3. El postulado del constructivismo. Este postulado ya ha 
estado implicado en todo lo que hemos visto antes. Pero 
merece que se le explicite. La «realidad» que atribuimos a los 
«mundos» que habitamos es construida. Parafraseando a 
Nelson Goodman38, «la realidad se hace, no se encuentra». La 
construcción de la realidad es el producto de la creación de 
conocimiento conformada a lo largo de tradiciones con la caja 
de herramientas de formas de pensar de una cultura. En este 
sentido, la educación debe concebirse como una ayuda para que 
los niños humanos aprendan a usar las herramientas de
creación de significado y construcción de la realidad, para 
adaptarse mejor al mundo en el que se encuentran y para 
ayudarles en el proceso de cambiarlo según se requiera. En este 
sentido, incluso se puede concebir como interesada en ayudar a 
la gente a llegar a ser mejores arquitectos y mejores 
constructores.
4. El postulado interaccional. El pasarse conocimiento y 
habilidad, como cualquier intercambio humano, supone una 
subcomunidad en interacción. Como mínimo, supone un 
«profesor» y un «aprendiz»; o, si no un profesor en carne y 
hueso, sí uno vicario como un libro o una película o un 
muestrario, o un ordenador «interactivo».

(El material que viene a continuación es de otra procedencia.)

Lemma test_2d_to_3d_highlife_run (pattern_id grid_size seed_start : Z)
    (h : heap) :
  valid_seed (seed_start + pattern_id) = true ->
  (1 <= grid_size)%Z ->
  let g := Z.to_nat grid_size in
  let P := choice (seed_start + pattern_id) [g; g] in
  let E := assign_last [g; g] g (Z.to_nat (grid_size / 2))
             (zeros ([g; g] ++ [g])) P in
  let phi_lo := fst (fst (fst (calculate_phi [g; g] P))) in
  let phi_hi := fst (fst (fst (calculate_phi ([g; g] ++ [g]) E))) in
  test_2d_to_3d_highlife choice pattern_id grid_size seed_start h
  = Ok ({| pattern_id := pattern_id;
           loss_pct := ((1 - Validator.ratio_or_zero phi_hi phi_lo) * 100)%R;
           ratio_phi := Validator.ratio_or_zero phi_hi phi_lo;
           phi_2d := phi_lo;
           phi_3d := phi_hi |},
        (h ++ [mk_obj [g; g] P]) ++ [mk_obj ([g; g] ++ [g]) E]).
Proof.
  intros Hseed Hg g P E phi_lo phi_hi.
  unfold test_2d_to_3d_highlife, generate_pattern_2d. cbv zeta.
  rewrite Hseed.
  replace (0 <=? grid_size)%Z with true by (symmetry; apply Z.leb_le; lia).
  fold g. fold P.
  erewrite bind_ok by reflexivity.
  unfold measure_phi.
  erewrite bind_ok by (apply calculate_phi_at_run, nth_error_new).
  subst phi_lo.
  destruct (calculate_phi [g; g] P) as [[[phi1 R1] S1] D1]. cbn [fst].
  erewrite bind_ok
    by (apply embed_2d_to_3d_run; [apply nth_error_new | exact Hg]).
  fold g. fold E.
  erewrite bind_ok by (apply calculate_phi_at_run, nth_error_new).
  subst phi_hi.
  destruct (calculate_phi ([g; g] ++ [g]) E) as [[[phi2 R2] S2] D2].
  cbn [fst]. erewrite bind_ok by apply div_if_positive_run.
  reflexivity.
Qed.

Lemma test_2d_to_3d_highlife_invalid (pattern_id grid_size seed_start : Z)
    (h : heap) :
  valid_seed (seed_start + pattern_id) = false \/
  (grid_size <= 0)%Z ->
  exists e,
    test_2d_to_3d_highlife choice pattern_id grid_size seed_start h
    = Raise e.
Proof.
  intros Hbad. unfold test_2d_to_3d_highlife, generate_pattern_2d. cbv zeta.
  destruct (valid_seed (seed_start + pattern_id)) eqn:Hseed;
    [|now exists ValueError].
  destruct Hbad as [Hbad|Hg]; [discriminate|].
  destruct (0 <=? grid_size)%Z eqn:H0; [|now exists ValueError].
  erewrite bind_ok by reflexivity.
  unfold measure_phi.
  erewrite bind_ok by (apply calculate_phi_at_run, nth_error_new).
  destruct (calculate_phi _ _) as [[[phi1 R1] S1] D1].
  destruct (embed_2d_to_3d_invalid
              (h ++ [mk_obj [Z.to_nat grid_size; Z.to_nat grid_size]
                       (choice (seed_start + pattern_id)
                          [Z.to_nat grid_size; Z.to_nat grid_size])])
              (length h) grid_size ltac:(lia)) as [e He].
  exists e. now apply bind_raise.
Qed.

(** X10. [test_2d_to_3d_highlife] with a seed [seed_start + pattern_id] in
    [0, 2^32) and a grid size of at least 1 returns a record and leaves
    exactly two new arrays, the generated square pattern and its embedding;
    the record carries the trial number, its [phi_2d] is the measure of the
    generated pattern, its ratio is [phi_3d / phi_2d] with a positive
    [phi_3d] when [phi_2d] is positive, and its loss is at most 100
    percent, with equality exactly when the generated pattern is uniform.
    With a seed outside that range or a grid size of 0 or less the trial
    raises and returns no record. *)
Theorem test_2d_to_3d_highlife_result (pattern_id grid_size seed_start : Z)
    (h : heap) :
  (forall seed s, wf s (choice seed s) /\ binary s (choice seed s)) ->
  ((0 <= seed_start + pattern_id < 2 ^ 32)%Z -> (1 <= grid_size)%Z ->
   let s := [Z.to_nat grid_size; Z.to_nat grid_size] in
   let P := choice (seed_start + pattern_id) s in
   exists (r : HighLifeRecord) (E : obj),
     test_2d_to_3d_highlife choice pattern_id grid_size seed_start h
     = Ok (r, h ++ [mk_obj s P; E]) /\
     HighLifeTest.pattern_id r = pattern_id /\
     phi_2d r = fst (fst (fst (calculate_phi s P))) /\
     loss_pct r = ((1 - ratio_phi r) * 100)%R /\
     (0 < phi_2d r ->
      0 < phi_3d r /\ ratio_phi r = phi_3d r / phi_2d r)%R /\
     (loss_pct r <= 100)%R /\
     (loss_pct r = 100%R <-> Spec.uniform s P 0 \/ Spec.uniform s P 1)) /\
  (~ (0 <= seed_start + pattern_id < 2 ^ 32)%Z \/ (grid_size <= 0)%Z ->
   exists e,
     test_2d_to_3d_highlife choice pattern_id grid_size seed_start h
     = Raise e).
Proof.
  intros Hgen. split.
  - intros Hseed Hg s P. apply valid_seed_range in Hseed.
    pose proof (test_2d_to_3d_highlife_run pattern_id grid_size seed_start h
                  Hseed Hg) as Hrun. cbv zeta in Hrun.
    fold s in Hrun. fold P in Hrun.
    destruct (Hgen (seed_start + pattern_id)%Z s) as [Hw Hb].
    fold P in Hw, Hb.
    set (g := Z.to_nat grid_size) in *.
    set (E := assign_last s g (Z.to_nat (grid_size / 2))
                (zeros (s ++ [g])) P) in *.
    assert (Hmid : (Z.to_nat (grid_size / 2) < g)%nat)
      by (exact (proj2 (norm_index_mid _ Hg))).
    destruct (loss_of_embedding s (s ++ [g]) P E g Hw Hb) as
      (Hle & Hiff & Hpos).
    { cbn. lia. }
    { unfold g. lia. }
    { intros Hg1. unfold s. fold g. rewrite Hg1. reflexivity. }
    { intros H2. now apply embedded_counts_last. }
    eexists; exists (mk_obj (s ++ [g]) E). split.
    { rewrite Hrun. now rewrite <- app_assoc. }
    cbn [HighLifeTest.pattern_id phi_2d phi_3d loss_pct ratio_phi].
    do 3 (split; [reflexivity|]). split; [|exact (conj Hle Hiff)].
    intros Hp. split; [now apply Hpos|].
    unfold Validator.ratio_or_zero.
    destruct (Rlt_dec _ _); [reflexivity|contradiction].
  - intros [Hseed|Hg]; apply test_2d_to_3d_highlife_invalid.
    + left. destruct (valid_seed _) eqn:Hv; [|reflexivity].
      apply valid_seed_range in Hv. contradiction.
    + now right.
Qed.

Es sobre todo a través de la interacción con otros que los 
niños averiguan de qué trata la cultura y cómo concibe el 
mundo. A diferencia de otras especies, los seres humanos se 
enseñan unos a otros deliberadamente en contextos fuera de 
aquellos en los que se usará el conocimiento que se enseña. Tal 
«enseñanza» deliberada no se encuentra en ningún otro lugar 
del reino animal, salvo fragmentariamente entre los primares 
superiores39. Ciertamente, muchas culturas indígenas no 
practican una forma de enseñanza tan deliberada o 
descontextualizada como nosotros. Pero «contar» y «mostrar» 
son tan humanamente universales como hablar.
Se suele decir que esta especialización descansa sobre el don 
del lenguaje. Pero, tal vez más claramente, también descansa 
sobre nuestro increíblementebien desarrollado talento para la 
«intersubjetividad»: la habilidad humana para entender las 
mentes de otros, ya sea a través del lenguaje, el gesto u otros 
medios40. No son solo las palabras las que hacen esto posible, 
sino nuestra capacidad para aprehender el papel de los 
contextos en los que las palabras, los actos y los gestos ocurren.